------ INPUT RECORDS

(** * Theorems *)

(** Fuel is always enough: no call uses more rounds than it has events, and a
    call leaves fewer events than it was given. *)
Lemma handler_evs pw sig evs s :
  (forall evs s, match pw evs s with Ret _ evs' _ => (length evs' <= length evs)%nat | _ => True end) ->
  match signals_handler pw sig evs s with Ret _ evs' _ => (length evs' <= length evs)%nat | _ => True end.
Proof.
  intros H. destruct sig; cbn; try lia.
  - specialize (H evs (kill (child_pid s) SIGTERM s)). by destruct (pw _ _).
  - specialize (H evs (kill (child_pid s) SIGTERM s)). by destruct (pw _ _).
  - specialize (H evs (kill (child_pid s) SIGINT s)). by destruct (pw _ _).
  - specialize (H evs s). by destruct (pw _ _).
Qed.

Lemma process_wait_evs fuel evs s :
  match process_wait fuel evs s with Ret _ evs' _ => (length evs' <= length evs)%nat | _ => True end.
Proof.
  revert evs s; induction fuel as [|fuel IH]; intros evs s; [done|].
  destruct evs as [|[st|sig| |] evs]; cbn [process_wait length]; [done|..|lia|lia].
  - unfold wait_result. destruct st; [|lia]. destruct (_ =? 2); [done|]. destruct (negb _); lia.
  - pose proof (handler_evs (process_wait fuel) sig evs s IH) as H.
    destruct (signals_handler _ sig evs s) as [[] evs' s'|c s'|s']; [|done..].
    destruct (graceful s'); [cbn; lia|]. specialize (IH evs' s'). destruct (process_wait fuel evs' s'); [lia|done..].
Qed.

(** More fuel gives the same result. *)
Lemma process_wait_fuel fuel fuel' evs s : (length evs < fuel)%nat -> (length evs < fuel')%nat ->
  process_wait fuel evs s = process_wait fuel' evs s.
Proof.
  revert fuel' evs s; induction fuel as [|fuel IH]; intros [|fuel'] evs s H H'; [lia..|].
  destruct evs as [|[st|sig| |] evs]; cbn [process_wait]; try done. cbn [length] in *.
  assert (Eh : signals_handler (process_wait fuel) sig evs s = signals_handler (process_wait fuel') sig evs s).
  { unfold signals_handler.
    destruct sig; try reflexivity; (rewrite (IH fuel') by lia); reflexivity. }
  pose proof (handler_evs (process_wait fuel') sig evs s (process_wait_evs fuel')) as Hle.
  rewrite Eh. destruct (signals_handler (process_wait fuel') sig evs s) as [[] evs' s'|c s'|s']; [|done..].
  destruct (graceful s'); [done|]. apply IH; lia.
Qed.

------------
------ INPUT RECORDS

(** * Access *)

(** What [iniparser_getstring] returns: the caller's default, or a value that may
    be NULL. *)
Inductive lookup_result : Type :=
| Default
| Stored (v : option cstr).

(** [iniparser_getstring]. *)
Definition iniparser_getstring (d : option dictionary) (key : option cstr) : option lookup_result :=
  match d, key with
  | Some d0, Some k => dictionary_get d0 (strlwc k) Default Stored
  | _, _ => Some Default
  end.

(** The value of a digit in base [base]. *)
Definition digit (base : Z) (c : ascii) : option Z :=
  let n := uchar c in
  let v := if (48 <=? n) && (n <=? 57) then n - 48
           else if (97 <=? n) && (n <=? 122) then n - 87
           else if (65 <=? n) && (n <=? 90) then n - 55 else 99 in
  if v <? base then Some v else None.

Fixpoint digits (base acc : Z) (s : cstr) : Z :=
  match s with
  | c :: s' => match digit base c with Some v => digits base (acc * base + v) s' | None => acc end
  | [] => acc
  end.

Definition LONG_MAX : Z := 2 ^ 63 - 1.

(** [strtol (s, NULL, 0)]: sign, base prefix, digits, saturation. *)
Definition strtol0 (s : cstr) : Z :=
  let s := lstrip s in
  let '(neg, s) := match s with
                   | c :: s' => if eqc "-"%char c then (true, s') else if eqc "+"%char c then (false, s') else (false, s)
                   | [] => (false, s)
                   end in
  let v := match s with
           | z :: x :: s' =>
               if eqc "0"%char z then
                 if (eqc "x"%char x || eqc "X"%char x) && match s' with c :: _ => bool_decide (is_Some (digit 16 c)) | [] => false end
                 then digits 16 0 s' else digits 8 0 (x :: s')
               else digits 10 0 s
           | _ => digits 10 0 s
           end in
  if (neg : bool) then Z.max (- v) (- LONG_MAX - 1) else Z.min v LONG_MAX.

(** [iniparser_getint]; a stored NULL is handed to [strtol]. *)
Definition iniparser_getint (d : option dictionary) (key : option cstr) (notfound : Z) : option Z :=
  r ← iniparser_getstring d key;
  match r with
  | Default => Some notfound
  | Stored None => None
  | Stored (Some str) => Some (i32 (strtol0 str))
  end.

------------
------ INPUT RECORDS

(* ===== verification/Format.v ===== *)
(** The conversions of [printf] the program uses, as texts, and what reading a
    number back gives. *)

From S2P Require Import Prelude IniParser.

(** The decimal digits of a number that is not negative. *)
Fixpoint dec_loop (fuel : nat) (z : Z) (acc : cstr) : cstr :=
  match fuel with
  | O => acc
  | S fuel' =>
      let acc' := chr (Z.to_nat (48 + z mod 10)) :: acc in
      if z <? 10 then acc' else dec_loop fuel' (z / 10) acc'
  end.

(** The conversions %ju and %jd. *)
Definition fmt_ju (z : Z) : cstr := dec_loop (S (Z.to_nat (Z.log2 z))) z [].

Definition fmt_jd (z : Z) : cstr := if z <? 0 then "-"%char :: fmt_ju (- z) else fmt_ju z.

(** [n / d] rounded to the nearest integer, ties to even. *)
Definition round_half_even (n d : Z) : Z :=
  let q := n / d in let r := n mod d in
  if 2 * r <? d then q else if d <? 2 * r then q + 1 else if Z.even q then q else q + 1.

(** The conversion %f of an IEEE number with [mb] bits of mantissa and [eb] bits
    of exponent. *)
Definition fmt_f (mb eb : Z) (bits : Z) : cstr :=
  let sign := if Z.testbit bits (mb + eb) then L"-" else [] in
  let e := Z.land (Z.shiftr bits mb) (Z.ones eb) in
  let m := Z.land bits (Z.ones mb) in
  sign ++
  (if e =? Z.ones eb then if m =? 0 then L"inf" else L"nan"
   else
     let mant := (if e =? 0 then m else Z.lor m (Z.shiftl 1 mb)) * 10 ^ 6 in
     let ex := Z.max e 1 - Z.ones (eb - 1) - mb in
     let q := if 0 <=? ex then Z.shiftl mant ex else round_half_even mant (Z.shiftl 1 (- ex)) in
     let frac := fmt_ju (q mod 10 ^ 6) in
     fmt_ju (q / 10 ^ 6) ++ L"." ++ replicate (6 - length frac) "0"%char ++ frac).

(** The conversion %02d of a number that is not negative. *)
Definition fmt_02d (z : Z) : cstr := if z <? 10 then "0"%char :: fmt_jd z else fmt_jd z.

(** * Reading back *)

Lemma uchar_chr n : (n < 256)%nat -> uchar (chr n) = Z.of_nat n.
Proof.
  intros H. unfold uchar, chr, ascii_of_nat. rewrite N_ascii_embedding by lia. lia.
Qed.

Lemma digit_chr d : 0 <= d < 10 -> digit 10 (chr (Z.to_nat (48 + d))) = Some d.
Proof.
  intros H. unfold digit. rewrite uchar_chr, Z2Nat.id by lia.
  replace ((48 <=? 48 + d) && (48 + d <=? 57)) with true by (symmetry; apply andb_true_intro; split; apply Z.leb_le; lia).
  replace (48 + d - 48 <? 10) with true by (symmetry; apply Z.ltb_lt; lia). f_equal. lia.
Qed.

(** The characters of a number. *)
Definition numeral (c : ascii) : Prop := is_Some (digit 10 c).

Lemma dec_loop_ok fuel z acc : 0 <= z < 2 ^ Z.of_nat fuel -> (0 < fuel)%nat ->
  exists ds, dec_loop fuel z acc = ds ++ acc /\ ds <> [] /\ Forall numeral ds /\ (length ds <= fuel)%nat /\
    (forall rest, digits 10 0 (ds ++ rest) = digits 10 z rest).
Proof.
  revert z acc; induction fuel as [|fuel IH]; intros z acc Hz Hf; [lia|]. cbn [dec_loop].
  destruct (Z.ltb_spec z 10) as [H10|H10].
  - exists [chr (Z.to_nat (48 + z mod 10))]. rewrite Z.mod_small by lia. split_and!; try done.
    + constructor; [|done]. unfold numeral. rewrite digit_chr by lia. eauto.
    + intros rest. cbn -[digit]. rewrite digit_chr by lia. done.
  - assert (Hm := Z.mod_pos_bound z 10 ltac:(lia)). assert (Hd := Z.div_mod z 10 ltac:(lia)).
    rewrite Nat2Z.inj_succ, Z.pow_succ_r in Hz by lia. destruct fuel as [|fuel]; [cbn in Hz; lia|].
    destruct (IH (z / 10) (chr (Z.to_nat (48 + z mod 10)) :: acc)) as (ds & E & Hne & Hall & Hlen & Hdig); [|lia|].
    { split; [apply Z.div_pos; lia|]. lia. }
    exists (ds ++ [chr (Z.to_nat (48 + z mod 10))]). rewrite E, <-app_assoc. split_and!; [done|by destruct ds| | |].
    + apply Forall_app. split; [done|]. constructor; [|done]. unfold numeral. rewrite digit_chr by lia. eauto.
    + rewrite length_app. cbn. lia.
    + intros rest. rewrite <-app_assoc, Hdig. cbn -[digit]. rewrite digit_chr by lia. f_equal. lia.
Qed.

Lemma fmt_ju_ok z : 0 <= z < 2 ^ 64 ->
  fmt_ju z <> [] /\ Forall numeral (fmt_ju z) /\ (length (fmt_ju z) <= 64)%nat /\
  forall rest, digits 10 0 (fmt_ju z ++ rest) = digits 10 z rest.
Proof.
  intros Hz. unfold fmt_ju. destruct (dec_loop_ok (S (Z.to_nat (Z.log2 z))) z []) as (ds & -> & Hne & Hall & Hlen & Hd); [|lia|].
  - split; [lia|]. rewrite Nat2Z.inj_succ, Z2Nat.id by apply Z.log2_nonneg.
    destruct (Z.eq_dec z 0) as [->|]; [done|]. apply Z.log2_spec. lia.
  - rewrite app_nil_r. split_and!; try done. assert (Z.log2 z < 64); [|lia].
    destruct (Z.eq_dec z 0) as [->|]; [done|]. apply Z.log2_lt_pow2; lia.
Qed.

------------

EXERCISE INSTRUCTIONS: Isolate the lines above that contain the word "number" and copy them.

SOLUTION TO THIS PROBLEM:
    number back gives. *)
(** The decimal digits of a number that is not negative. *)
(** The conversion %f of an IEEE number with [mb] bits of mantissa and [eb] bits
(** The conversion %02d of a number that is not negative. *)
(** The characters of a number. *)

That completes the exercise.